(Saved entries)
(** * PolymarketData: the scalping-market evaluation engine of [server/index.ts]

    A shallow embedding of the market scorer ([calculateScalpingScore] and
    its helpers), of the order-book depth computation ([getDepth]) and of
    the per-market step of the ranking pipeline ([getScalpingMarkets]),
    followed by the properties the specification states about them.

    Conventions of the embedding.
    - A JavaScript [number] is either [NaN] or a finite value, and a finite
      value is an exact rational.  Rounding error, signed zero, overflow
      and the two infinities are outside the model.  A value the API leaves
      out ([undefined]) behaves as [NaN] in every arithmetic expression and
      every [||] default of this program, and is represented by [NaN].
    - [Math.log10] is implementation-approximated in ECMAScript; it is a
      section variable [log10Q], and the few facts a proof needs about it
      are explicit hypotheses of that proof.
    - [Date.now()] is an input, [now]; [new Date(endDate).getTime()] is the
      [endDate] field of a market ([NaN] for an unparsable date).
    - Question texts are ASCII strings. *)

From Stdlib Require Import QArith Qabs Qround ZArith List Bool String Ascii.
From Stdlib Require Import DecimalString Lia Lqa Permutation Sorted.
Import ListNotations.

Open Scope Q_scope.

(* ================================================================== *)
(** * JavaScript numbers *)
(* ================================================================== *)

Inductive number : Type :=
| NaN
| Num (q : Q).

Declare Scope js_scope.
Delimit Scope js_scope with js.
Bind Scope js_scope with number.

Module Js.

Definition Qltb (x y : Q) : bool := negb (Qle_bool y x).

Definition lift2 (f : Q -> Q -> Q) (a b : number) : number :=
  match a, b with
  | Num x, Num y => Num (f x y)
  | _, _ => NaN
  end.

Definition cmp2 (f : Q -> Q -> bool) (a b : number) : bool :=
  match a, b with
  | Num x, Num y => f x y
  | _, _ => false
  end.

Definition add : number -> number -> number := lift2 Qplus.
Definition sub : number -> number -> number := lift2 Qminus.
Definition mul : number -> number -> number := lift2 Qmult.

(** [a / b].  A zero divisor would give an infinity (or [NaN]), which the
    model does not have.  Every division of the scorer has a divisor
    that the code has made non-zero, by a [||] default (see
    [divisors_nonzero]) or by the test [totalDepth === 0], so that case
    only needs a placeholder. *)
Definition div (a b : number) : number :=
  match a, b with
  | Num x, Num y => if Qeq_bool y 0 then NaN else Num (x / y)
  | _, _ => NaN
  end.

(** [<], [>], [<=], [>=] and [===]: all false when an operand is [NaN]. *)
Definition lt : number -> number -> bool := cmp2 Qltb.
Definition gt (a b : number) : bool := lt b a.
Definition le : number -> number -> bool := cmp2 Qle_bool.
Definition ge (a b : number) : bool := le b a.
Definition strict_eq : number -> number -> bool := cmp2 Qeq_bool.

(** Truthiness of a number: [0] and [NaN] are falsy. *)
Definition truthy (a : number) : bool :=
  match a with
  | NaN => false
  | Num x => negb (Qeq_bool x 0)
  end.

(** [a || d] on numbers. *)
Definition or_else (a d : number) : number := if truthy a then a else d.

Definition abs (a : number) : number :=
  match a with
  | NaN => NaN
  | Num x => Num (Qabs x)
  end.

(** [Math.max(a, b)] and [Math.min(a, b)]: [NaN] when an argument is. *)
Definition max : number -> number -> number :=
  lift2 (fun x y => if Qle_bool x y then y else x).
Definition min : number -> number -> number :=
  lift2 (fun x y => if Qle_bool x y then x else y).

(** The integer [n] that [x.toFixed(d)] prints, for [0 <= x]: the one
    closest to [x * 10^d], the larger one on a tie. *)
Definition fixedDigits (d : nat) (x : Q) : Z :=
  Qfloor (x * inject_Z (10 ^ Z.of_nat d) + (1 # 2)).

(** The value denoted by the string [x.toFixed(d)], that is,
    [parseFloat(x.toFixed(d))].  From [10^21] on, [toFixed] prints the
    number in full precision and the value read back is [x] itself. *)
Definition toFixedValue (d : nat) (a : number) : number :=
  match a with
  | NaN => NaN
  | Num x =>
      if Qle_bool (inject_Z (10 ^ 21)) (Qabs x) then Num x
      else
        let n := fixedDigits d (Qabs x) in
        let v := Qred (n # Pos.of_nat (10 ^ d)) in
        Num (if Qltb x 0 then Qred (- v) else v)
  end.

Definition decimal (n : Z) : string :=
  NilZero.string_of_uint (N.to_uint (Z.to_N n)).

Fixpoint zeros (k : nat) : string :=
  match k with
  | O => EmptyString
  | S k' => String "0" (zeros k')
  end.

Definition padLeft (d : nat) (s : string) : string :=
  (zeros (d - String.length s) ++ s)%string.

(** The string [x.toFixed(d)] for [1 <= d] (below [10^21]). *)
Definition toFixed (d : nat) (a : number) : string :=
  match a with
  | NaN => "NaN"
  | Num x =>
      let n := fixedDigits d (Qabs x) in
      let p := (10 ^ Z.of_nat d)%Z in
      ((if Qltb x 0 then "-" else EmptyString)
         ++ decimal (n / p) ++ "." ++ padLeft d (decimal (n mod p)))%string
  end.

End Js.

Infix "+" := Js.add : js_scope.
Infix "-" := Js.sub : js_scope.
Infix "*" := Js.mul : js_scope.
Infix "/" := Js.div : js_scope.
Infix "<?" := Js.lt (at level 70, no associativity) : js_scope.
Infix ">?" := Js.gt (at level 70, no associativity) : js_scope.
Infix "<=?" := Js.le (at level 70, no associativity) : js_scope.
Infix ">=?" := Js.ge (at level 70, no associativity) : js_scope.
Infix "===" := Js.strict_eq (at level 70, no associativity) : js_scope.
Notation "a '|||' d" := (Js.or_else a d) (at level 50, left associativity) : js_scope.

(** Decimal literals of the source, as numbers. *)
Coercion Num : Q >-> number.


(** A computable lower approximation of the decimal logarithm, used to run
    the scorer on concrete inputs: the integer part of [log10 x] for
    [1 <= x] (and an integer lower bound below [1]). *)
Fixpoint ilog10_fuel (fuel : nat) (n : Z) : Z :=
  match fuel with
  | O => 0%Z
  | S f => if (n <? 10)%Z then 0%Z else (1 + ilog10_fuel f (n / 10))%Z
  end.

Definition ilog10 (n : Z) : Z := ilog10_fuel (S (Z.to_nat (Z.log2 n))) n.

Definition log10_floor (x : Q) : Q :=
  if Qle_bool 1 x then inject_Z (ilog10 (Qfloor x))
  else inject_Z (- (1 + ilog10 (Qfloor (/ x)))).

(* ================================================================== *)
(** * Strings and patterns *)
(* ================================================================== *)

Definition lowerChar (c : ascii) : ascii :=
  let n := nat_of_ascii c in
  if ((65 <=? n) && (n <=? 90))%nat then ascii_of_nat (n + 32) else c.

(** [s.toLowerCase()] *)
Fixpoint toLowerCase (s : string) : string :=
  match s with
  | EmptyString => EmptyString
  | String c s' => String (lowerChar c) (toLowerCase s')
  end.

(** [s.includes(kw)] *)
Fixpoint includes (s kw : string) : bool :=
  String.prefix kw s ||
  match s with
  | EmptyString => false
  | String _ s' => includes s' kw
  end.

(** The regular expressions of [calculateEventResolutionPenalty], matched
    with Brzozowski derivatives. *)
Module Regex.

Inductive t : Type :=
| Void
| Eps
| Chr (p : ascii -> bool)
| Seq (r s : t)
| Alt (r s : t)
| Star (r : t).

Fixpoint nullable (r : t) : bool :=
  match r with
  | Void => false
  | Eps => true
  | Chr _ => false
  | Seq r s => nullable r && nullable s
  | Alt r s => nullable r || nullable s
  | Star _ => true
  end.

Definition seq (r s : t) : t :=
  match r, s with
  | Void, _ => Void
  | _, Void => Void
  | Eps, _ => s
  | _, _ => Seq r s
  end.

Definition alt (r s : t) : t :=
  match r, s with
  | Void, _ => s
  | _, Void => r
  | _, _ => Alt r s
  end.

Fixpoint deriv (c : ascii) (r : t) : t :=
  match r with
  | Void => Void
  | Eps => Void
  | Chr p => if p c then Eps else Void
  | Seq r s =>
      if nullable r then alt (seq (deriv c r) s) (deriv c s)
      else seq (deriv c r) s
  | Alt r s => alt (deriv c r) (deriv c s)
  | Star r => seq (deriv c r) (Star r)
  end.

(** Some prefix of [s] is matched by [r]. *)
Fixpoint matchesPrefix (r : t) (s : string) : bool :=
  nullable r ||
  match s with
  | EmptyString => false
  | String c s' => matchesPrefix (deriv c r) s'
  end.

(** [r.test(s)] for a pattern without anchors: a match starts anywhere. *)
Fixpoint test (r : t) (s : string) : bool :=
  matchesPrefix r s ||
  match s with
  | EmptyString => false
  | String _ s' => test r s'
  end.

(** A literal run of characters. *)
Fixpoint lit (s : string) : t :=
  match s with
  | EmptyString => Eps
  | String c s' => Seq (Chr (Ascii.eqb c)) (lit s')
  end.

(** [\d] *)
Definition digit : t :=
  Chr (fun c => let n := nat_of_ascii c in ((48 <=? n) && (n <=? 57))%nat).

(** [.]: any character but a line terminator. *)
Definition dot : t :=
  Chr (fun c => let n := nat_of_ascii c in negb ((n =? 10) || (n =? 13))%nat).

Definition plus (r : t) : t := Seq r (Star r).

(** [\d{1,2}] *)
Definition digit12 : t := Seq digit (Alt Eps digit).

(** [\d{4}] *)
Definition digit4 : t := Seq digit (Seq digit (Seq digit digit)).

(** [(a|b|...)] over literals. *)
Fixpoint oneOf (l : list string) : t :=
  match l with
  | [] => Void
  | [s] => lit s
  | s :: l' => Alt (lit s) (oneOf l')
  end.

End Regex.

(* ================================================================== *)
(** * Keyword exclusion lists *)
(* ================================================================== *)

Open Scope string_scope.

Definition JUMP_RISK_KEYWORDS : list string :=
  [ (* Geopolitical / Regime Change *)
    "regime"; "overthrow"; "coup"; "revolution"; "collapse"; "fall of";
    "supreme leader"; "khamenei"; "putin "; "xi jinping"; "kim jong";
    "maduro"; "zelensky"; "netanyahu";
    (* War / Conflict *)
    "war "; "strike "; "nuclear"; "invade"; "invasion"; "attack on";
    "bombing"; "missile"; "assassination"; "assassinate"; "ceasefire";
    "hostage"; "martial law"; "military action";
    (* Government Decisions / Fed *)
    "fed "; "federal reserve"; "fomc"; "rate cut"; "rate hike"; "basis points";
    "interest rate"; "powell"; "ecb "; "central bank"; "monetary policy";
    "tariff"; "sanction";
    (* Court / Legal *)
    "supreme court"; "ruling"; "verdict"; "indictment"; "convicted";
    "sentenced"; "court decision"; "lawsuit"; "appeal"; "pardon";
    (* Elections / Politics *)
    "primary"; "nomination"; "nominee"; "endorsement"; "withdraw";
    "drop out"; "electoral"; "ballot"; "caucus"; "delegate";
    "impeach"; "resign"; "cabinet"; "presidential election"; "win the election";
    "election winner"; "elected president";
    (* Specific Event Triggers (Date-based deadlines) *)
    "by midnight"; "by end of day"; "before january"; "before february";
    "before march"; "before april"; "before may"; "before june";
    "before july"; "before august"; "before september"; "before october";
    "before november"; "before december";
    "by january"; "by february"; "by march"; "by april"; "by may"; "by june";
    "by july"; "by august"; "by september"; "by october"; "by november";
    "by december" ].

Definition STRUCTURAL_DECAY_KEYWORDS : list string :=
  [ (* Championship/Season Winners *)
    "win the premier league"; "win the champions league"; "win the world series";
    "win the nba"; "win the nfl"; "win the stanley cup";
    "world cup winner"; "championship winner"; "league winner"; "tournament winner";
    "win the title"; "crowned champion"; "season winner"; "win the championship";
    "win the playoffs"; "make the playoffs"; "win the division";
    "win the conference"; "win the cup"; "win the series";
    (* Super Bowl specific *)
    "win super bowl"; "super bowl 20"; "super bowl champion"; "super bowl winner";
    (* Premier League specific *)
    "english premier league"; "premier league?"; "la liga"; "bundesliga"; "serie a";
    "ligue 1"; "eredivisie";
    (* Sports Awards *)
    "ballon d'or"; "mvp "; "rookie of the year"; "cy young"; "heisman";
    "golden boot"; "golden glove"; "player of the year"; "coach of the year";
    "defensive player"; "most improved";
    (* Long-dated / Lifetime Events *)
    "ever "; "will ever"; "lifetime"; "career"; "all-time"; "hall of fame";
    (* Season Long Predictions *)
    "finish first"; "finish last"; "relegated"; "promoted"; "qualify for" ].

Definition months : list string :=
  [ "january"; "february"; "march"; "april"; "may"; "june"; "july";
    "august"; "september"; "october"; "november"; "december" ].

Definition countdownPatterns : list Regex.t :=
  [ Regex.Seq (Regex.lit "by ") (Regex.oneOf months);
    Regex.Seq (Regex.lit "before ") (Regex.oneOf months);
    Regex.lit "by end of";
    Regex.lit "by midnight";
    Regex.Seq (Regex.lit "by ")
      (Regex.Seq Regex.digit12 (Regex.Seq (Regex.lit "/") Regex.digit12));
    Regex.Seq (Regex.lit "by ") Regex.digit4;
    Regex.Seq (Regex.lit "before ") Regex.digit4 ].

(** [/will .+ <word>/] *)
Definition willPattern (word : string) : Regex.t :=
  Regex.Seq (Regex.lit "will ")
    (Regex.Seq (Regex.plus Regex.dot) (Regex.lit (" " ++ word))).

Definition singleEventPatterns : list Regex.t :=
  map willPattern
    [ "announce"; "decision"; "rule on"; "vote on"; "result";
      "confirm"; "approve"; "reject"; "pass"; "veto" ].

Close Scope string_scope.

→ How to complete this task:
Wherever a line of the records above contains the string "november", copy that line out.

→ Answer below:
    "before november"; "before december";
    "by july"; "by august"; "by september"; "by october"; "by november";
    "august"; "september"; "october"; "november"; "december" ].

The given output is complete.